Сергей Беляков считает, что «вообще-то он гнал от себя мысли о Франции, старался не жалеть о прошлом: «О Париже я не тоскую — раз тот Париж, который я знал, безвозвратно исчез — так оно и должно быть». Нет большего критика отечества, чем недавний эмигрант. Он старается самого себя убедить, что решение принял правильное, что уехать надо было и пути назад нет. В этом и Мур, и Митя еще в апреле были согласны: «Франция, в сущности, кончилась с нашим отъездом оттуда. Действительно, вскоре после моего отъезда началась война, и всё остроумие, весь блеск, всё, что я так любил во Франции, абсолютно сошло на нет». Они почему-то решили, будто там не выходит других книг, кроме военных, что кафе опустели, а Париж «потерял свой привлекательный облик всемирного культурного центра».

Но при этом в самом откровенном, пронзительном письме, написанном с фронта в январе 1943 года, Мур признался: «И последняя моя мысль будет о Франции, о Париже, которого не могу, как ни стараюсь, забыть».

Авторы многих статей о Муре любят отметить его самоуверенность, высокомерие, избалованность. Документальный роман Сергея Белякова в полной мере убеждает: не стоит считать самоуверенностью юношескую уверенность в своем праве на счастье, а высокомерием - беспощадно зоркую честность. Что же до избалованности… «История повторяется, - написал Мур в своей последней открытке, отправленной в 1944 году с фронта тете. - И Ж.Ромэн, и Дюамель, и Селин тоже были простыми солдатами, и это меня подбодряет». Он был автоматчиком, и его ранили в Белоруссии, под деревней Друйки, во время атаки. Грузовик, на котором раненых повезли в медсанбат, был атакован немецкими самолетами.

«Машина превратилась в огромный факел. Вспышка пламени была не только последним, но и первым, что, должно быть, увидел в своей жизни Мур. Цветаева писала, будто “в самую секунду его рождения на полу возле кровати загорелся спирт, и он предстал во взрыве синего пламени”. Вся жизнь между двумя взрывами. Появился из огня и ушел в огонь».

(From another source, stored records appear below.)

(* ===== verification/ContainerTypes.v ===== *)
(** * container.hpp: typed resolution

    The container stores type-erased values and casts them back ([std::any_cast]); the
    template layer is what makes the casts succeed.  [typed] is the invariant it keeps:
    under a type's key there are only factories that yield, and instances that hold, a
    pointer of that type.  Every call of the template layer preserves it, resolutions
    included, so no cast ever fails. *)
From S2P Require Import Prelude CppString Container.

(** Every value the program returns has type [T], given values of the types it resolves. *)
Fixpoint yields (T : Key) (p : Prog) : Prop :=
  match p with
  | Return v => any_type v = T
  | Fail _ => True
  | Resolve T' k => forall v, any_type v = T' -> yields T (k v)
  | Within _ body k => exists T', yields T' body /\ forall v, any_type v = T' -> yields T (k v)
  | Construct T' _ k => forall v, any_type v = T' -> yields T (k v)
  end.
Definition factory_yields (T : Key) (f : Factory) : Prop :=
  match f with
  | Transient p => yields T p
  | Singleton key p | Scoped key p => key = T /\ yields T p
  | Constant obj => any_type obj = T
  end.
Definition holds_types (m : gmap Key Any) : Prop := map_Forall (fun key v => any_type v = key) m.

Section typed.
(** The base type the values under a tag are cast to. *)
Variable tag_type : string -> Key.
Record typed (c : Container) : Prop := {
  typed_factories : map_Forall factory_yields (factories_ c);
  typed_instances : holds_types (instances_ c);
  typed_scoped : holds_types (scoped_ c);
  typed_contextual : forall consumer, map_Forall factory_yields (contextual_of consumer c);
  typed_tags : forall tag, Forall (factory_yields (tag_type tag)) (tagged_factories tag c)
}.
Definition well_typed (T : Key) (o : Outcome Any) : Prop :=
  match o with
  | None => True
  | Some (r, c) => typed c /\ forall v, r = Ok v -> any_type v = T
  end.

Lemma typed_building b c : typed c -> typed (set_building b c).
Proof. by intros [F I S C T]. Qed.
Lemma typed_alloc T deps c : typed c -> typed (alloc T deps c).2.
Proof. by intros [F I S C Ta]. Qed.
Lemma typed_instance key v c : typed c -> any_type v = key -> typed (set_instance key v c).
Proof. intros [F I S C T] Hv. split; try done. by apply map_Forall_insert_2. Qed.
Lemma typed_scoped_set key v c : typed c -> any_type v = key -> typed (set_scoped key v c).
Proof. intros [F I S C T] Hv. split; try done. by apply map_Forall_insert_2. Qed.
Lemma any_cast_typed T v : any_type v = T -> any_cast T v = Ok v.
Proof. intros H. unfold any_cast. by rewrite bool_decide_eq_true_2. Qed.

Lemma resolve_with_typed (mk : Key -> Container -> Outcome Any) T c :
  well_typed T (mk T c) -> resolve_with mk T c = mk T c.
Proof.
  unfold resolve_with. destruct (mk T c) as [[[v|e] c']|]; cbn; try done. intros [_ Hv]. by rewrite (any_cast_typed T v (Hv v eq_refl)).
Qed.
Lemma exec_typed (mk : Key -> Container -> Outcome Any) p :
  (forall T c, typed c -> well_typed T (mk T c)) ->
  forall T c, yields T p -> typed c -> well_typed T (exec mk p c).
Proof.
  intros Hmk. induction p as [v|e|T' k IH|T' body IHb k IH|T' deps k IH]; intros T c Hp Hc; cbn [exec yields] in *.
  - split; [done|]. by intros v' [= <-].
  - by split.
  - rewrite resolve_with_typed by auto. pose proof (Hmk T' c Hc) as Hm. destruct (mk T' c) as [[[v|e] c']|]; [| |done]; destruct Hm as [Hc' Hv]; cbn.
    + apply IH; [apply Hp, Hv|]; done.
    + by split.
  - destruct Hp as (T1 & Hb & Hk). pose proof (IHb T1 _ Hb (typed_building (building_ c ++ [T']) c Hc)) as Hbody.
    unfold push_building. destruct (exec mk body _) as [[[v|e] c']|]; [| |done]; destruct Hbody as [Hc' Hv].
    + cbn. apply IH; [by apply Hk, Hv|by apply typed_building].
    + cbn. split; [by apply typed_building|done].
  - pose proof (typed_alloc T' deps c Hc) as Ha. cbn. cbn in Ha. by apply IH; [apply Hp|].
Qed.
Lemma call_typed (mk : Key -> Container -> Outcome Any) T f c :
  (forall T c, typed c -> well_typed T (mk T c)) -> factory_yields T f -> typed c -> well_typed T (call mk f c).
Proof.
  intros Hmk Hf Hc. destruct f as [p|key p|key p|obj]; cbn [call factory_yields] in *.
  - by apply exec_typed.
  - destruct Hf as [-> Hp]. destruct (instances_ c !! T) as [v|] eqn:E.
    { split; [done|]. intros v' [= <-]. by apply (typed_instances c Hc). }
    pose proof (exec_typed mk p Hmk T c Hp Hc) as H. destruct (exec mk p c) as [[[v|e] c']|]; [| |done]; destruct H as [Hc' Hv]; [|by split].
    cbn. split; [by apply typed_instance; auto|]. intros v' [= <-]. by auto.
  - destruct Hf as [-> Hp]. destruct (scoped_ c !! T) as [v|] eqn:E.
    { split; [done|]. intros v' [= <-]. by apply (typed_scoped c Hc). }
    pose proof (exec_typed mk p Hmk T c Hp Hc) as H. destruct (exec mk p c) as [[[v|e] c']|]; [| |done]; destruct H as [Hc' Hv]; [|by split].
    cbn. split; [by apply typed_scoped_set; auto|]. intros v' [= <-]. by auto.
  - split; [done|]. by intros v [= <-].
Qed.
Lemma factory_for_typed key c f : typed c -> factory_for key c = Some f -> factory_yields key f.
Proof.
  intros Hc. unfold factory_for. pose proof (typed_factories c Hc) as Hf.
  destruct (last (building_ c)) as [consumer|]; [|apply Hf].
  destruct (contextual_of consumer c !! key) as [g|] eqn:E; [|apply Hf].
  intros [= <-]. by apply (typed_contextual c Hc consumer).
Qed.
Lemma make_typed demangle_type fuel : forall T c, typed c -> well_typed T (make_erased demangle_type fuel T c).
Proof.
  induction fuel as [|fuel IH]; intros T c Hc; [done|]. cbn [make_erased].
  destruct (factory_for T c) as [f|] eqn:E; [|by split]. apply call_typed; [done| |done]. by eapply factory_for_typed.
Qed.

Lemma tagged_typed demangle_type fuel name l : forall c vs c',
  Forall (factory_yields (tag_type name)) l -> typed c -> tagged_loop demangle_type fuel l c = Some (Ok vs, c') ->
  Forall (fun v => any_cast (tag_type name) v = Ok v) vs.
Proof.
  induction l as [|f l IH]; intros c vs c' Hl Hc; cbn [tagged_loop]; [by intros [= <- _]|].
  apply Forall_cons in Hl as [Hf Hl]. intros (r & c1 & E1 & H)%continue_Some. destruct r as [v|e]; [|done].
  pose proof (call_typed _ _ f c (make_typed demangle_type fuel) Hf Hc) as Hm. rewrite E1 in Hm. destruct Hm as [Hc1 Hv].
  apply continue_Some in H as (r & c2 & E2 & H). destruct r as [vs'|e]; [|done]. injection H as <- _.
  constructor; [by apply any_cast_typed, Hv|]. by eapply IH.
Qed.

(** ** The calls of the template layer *)
Variable demangle_type : Key -> string.
Inductive template_call : Container -> Container -> Prop :=
  | call_bind T p c : yields T p -> template_call c (bind_erased T p c)
  | call_singleton T p c : yields T p -> template_call c (singleton_erased T p c)
  | call_scoped T p c : yields T p -> template_call c (scoped_erased T p c)
  | call_instance T obj c : any_type obj = T -> template_call c (instance_erased T obj c)
  | call_give consumer dep impl c : template_call c (give consumer dep impl c)
  | call_tag base impl name c : tag_type name = base -> template_call c (tag_erased name (cast_prog base impl) c)
  | call_forget c : template_call c (forget_scoped c)
  | call_enter T c : template_call c (push_building T c)
  | call_leave c : template_call c (pop_building c)
  | call_make fuel T r c c' : make_erased demangle_type fuel T c = Some (r, c') -> template_call c c'.

Lemma template_call_typed c c' : template_call c c' -> typed c -> typed c'.
Proof.
  intros H Hc. assert (Hc' := Hc). destruct Hc' as [F I S C Ta]. destruct H.
  - split; try done. by apply map_Forall_insert_2.
  - split; try done. by apply map_Forall_insert_2.
  - split; try done. by apply map_Forall_insert_2.
  - split; try done; by apply map_Forall_insert_2.
  - split; try done. intros consumer'. unfold contextual_of, give, bind_contextual_erased. cbn [contextual_].
    destruct (decide (consumer = consumer')) as [->|Hne].
    + rewrite lookup_insert_eq. apply map_Forall_insert_2; [|apply C]. by intros v Hv.
    + rewrite lookup_insert_ne by done. apply C.
  - split; try done. intros name'. unfold tagged_factories, tag_erased. cbn [tags_].
    destruct (decide (name = name')) as [->|Hne].
    + rewrite lookup_insert_eq. apply Forall_app. split; [apply Ta|]. constructor; [|constructor]. by intros v Hv.
    + rewrite lookup_insert_ne by done. apply Ta.
  - by split.
  - by apply typed_building.
  - by apply typed_building.
  - pose proof (make_typed demangle_type fuel T c Hc) as H0. rewrite H in H0. apply H0.
Qed.
(** The autowired registrations are such calls. *)
Lemma resolve_all_yields T l : forall acc k, (forall refs, yields T (k refs)) -> yields T (resolve_all l acc k).
Proof. induction l as [|d l IH]; intros acc k Hk; cbn; [apply Hk|]. intros v _. by apply IH. Qed.
Lemma auto_yields T l : yields T (auto_prog T l).
Proof. exists T. split; [|done]. apply resolve_all_yields. by intros refs v Hv. Qed.
Lemma typed_new : typed new_container.
Proof.
  split; try apply map_Forall_empty.
  - intros consumer. unfold contextual_of. cbn. rewrite lookup_empty. apply map_Forall_empty.
  - intros name. unfold tagged_factories. cbn. rewrite lookup_empty. constructor.
Qed.

(** C33: Resolution is typed.  In any container reached from a new one by calls of the
    template layer (bindings of every lifetime, instances, contextual and tagged bindings,
    scope resets, resolutions that return or throw, in any order), [resolve<T>] gives what
    the factory of [T] gives, a pointer of type [T]: the any_cast on its way never fails;
    and so for [tagged<Base>] under a tag used with one base type. *)
Theorem resolve_is_typed (c : Container) (fuel : nat) (T : Key) (name : string) :
  rtc template_call new_container c ->
  resolve demangle_type fuel T c = make_erased demangle_type fuel T c /\
  (forall v c', resolve demangle_type fuel T c = Some (Ok v, c') -> any_type v = T) /\
  (forall vs c', tagged_erased demangle_type fuel name c = Some (Ok vs, c') ->
     Forall (fun v => any_cast (tag_type name) v = Ok v) vs).
Proof.
  intros H. assert (Hc : typed c).
  { assert (H0 := typed_new). revert H0. induction H as [|c1 c2 c3 Hs _ IH]; [done|]. intros H1. by eapply IH, template_call_typed. }
  pose proof (make_typed demangle_type fuel) as Hmk. split; [|split].
  - by apply resolve_with_typed, Hmk.
  - unfold resolve. intros v c' E. rewrite resolve_with_typed in E by auto. pose proof (Hmk T c Hc) as Hm. rewrite E in Hm. by apply Hm.
  - intros vs c' E. apply (tagged_typed demangle_type fuel name (tagged_factories name c) c vs c' (typed_tags c Hc name) Hc E).
Qed.
End typed.

(** So [tagged<Base>] gives what the factories under the tag give. *)
Lemma tagged_is_erased (tag_type : string -> Key) demangle_type (c : Container) (fuel : nat) (name : string) :
  typed tag_type c -> tagged demangle_type fuel (tag_type name) name c = tagged_erased demangle_type fuel name c.
Proof.
  intros Hc. unfold tagged. destruct (tagged_erased _ _ _ _) as [[[vs|e] c']|] eqn:E; try done. cbn.
  pose proof (tagged_typed tag_type demangle_type fuel name _ c vs c' (typed_tags tag_type c Hc name) Hc E) as Hvs.
  assert (Hall : cast_all (tag_type name) vs = Ok vs) by
    (clear E; induction Hvs as [|v vs Hv _ IH]; cbn; [done|]; rewrite Hv; cbn; by rewrite IH).
  by rewrite Hall.
Qed.

(** A singleton and a transient that needs it, resolved once and then again. *)
Definition two_types : Container := bind_auto "Mailer" ["Logger"] (singleton_auto "Logger" [] new_container).
Definition two_types_used : Container :=
  match make_erased (fun k => k) 4 "Mailer" two_types with Some (_, c) => c | None => two_types end.

Lemma resolve_is_typed_witness :
  resolve (fun k => k) 4 "Mailer" two_types_used = make_erased (fun k => k) 4 "Mailer" two_types_used /\
  (exists v c, resolve (fun k => k) 4 "Mailer" two_types_used = Some (Ok v, c) /\ any_type v = "Mailer").
Proof.
  assert (Hc : rtc (template_call (fun _ => "Channel") (fun k => k)) new_container two_types_used).
  { eapply rtc_l; [apply (call_singleton _ _ "Logger" (auto_prog "Logger" [])), auto_yields|].
    eapply rtc_l; [apply (call_bind _ _ "Mailer" (auto_prog "Mailer" ["Logger"])), auto_yields|].
    apply rtc_once, (call_make _ _ 4 "Mailer" (Ok (mkAny "Mailer" 1))). vm_compute. reflexivity. }
  destruct (resolve_is_typed (fun _ => "Channel") (fun k => k) two_types_used 4 "Mailer" "channels" Hc) as (H1 & H2 & _).
  split; [exact H1|]. eexists _, _. split; [vm_compute; reflexivity|]. eapply H2. vm_compute. reflexivity.
Defined.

Как же это невыносимо горестно…

В начале 70-х годов одному из биографов Георгия Эфрона удалось найти его ротного командира, Гашима Мамед Али-оглы Сеидова, который работал тогда учителем в Азербайджане. Тот сказал о своем солдате: “Скромный. Приказы выполнял быстро и четко. В бою был бесстрашным воином». Об избалованности и высокомерии не сказал ни слова. А потом ротный добавил уже в письме: “Эфрон Георгий Сергеевич героически, мужественно сражался со злейшим врагом нашей Родины и отдал свой молодой жизни <...> прошу передайте матери Эфрона, что мы гордимся с ней, так как она воспитала сына Героя”.

Передавать было уже некому, разве только сестре, освободившейся из лагерей и ссылок лишь после смерти Сталина. Трагедия этой семьи так же безмерна, как трагедия всего русского ХХ века. В том числе и его парижских мальчиков.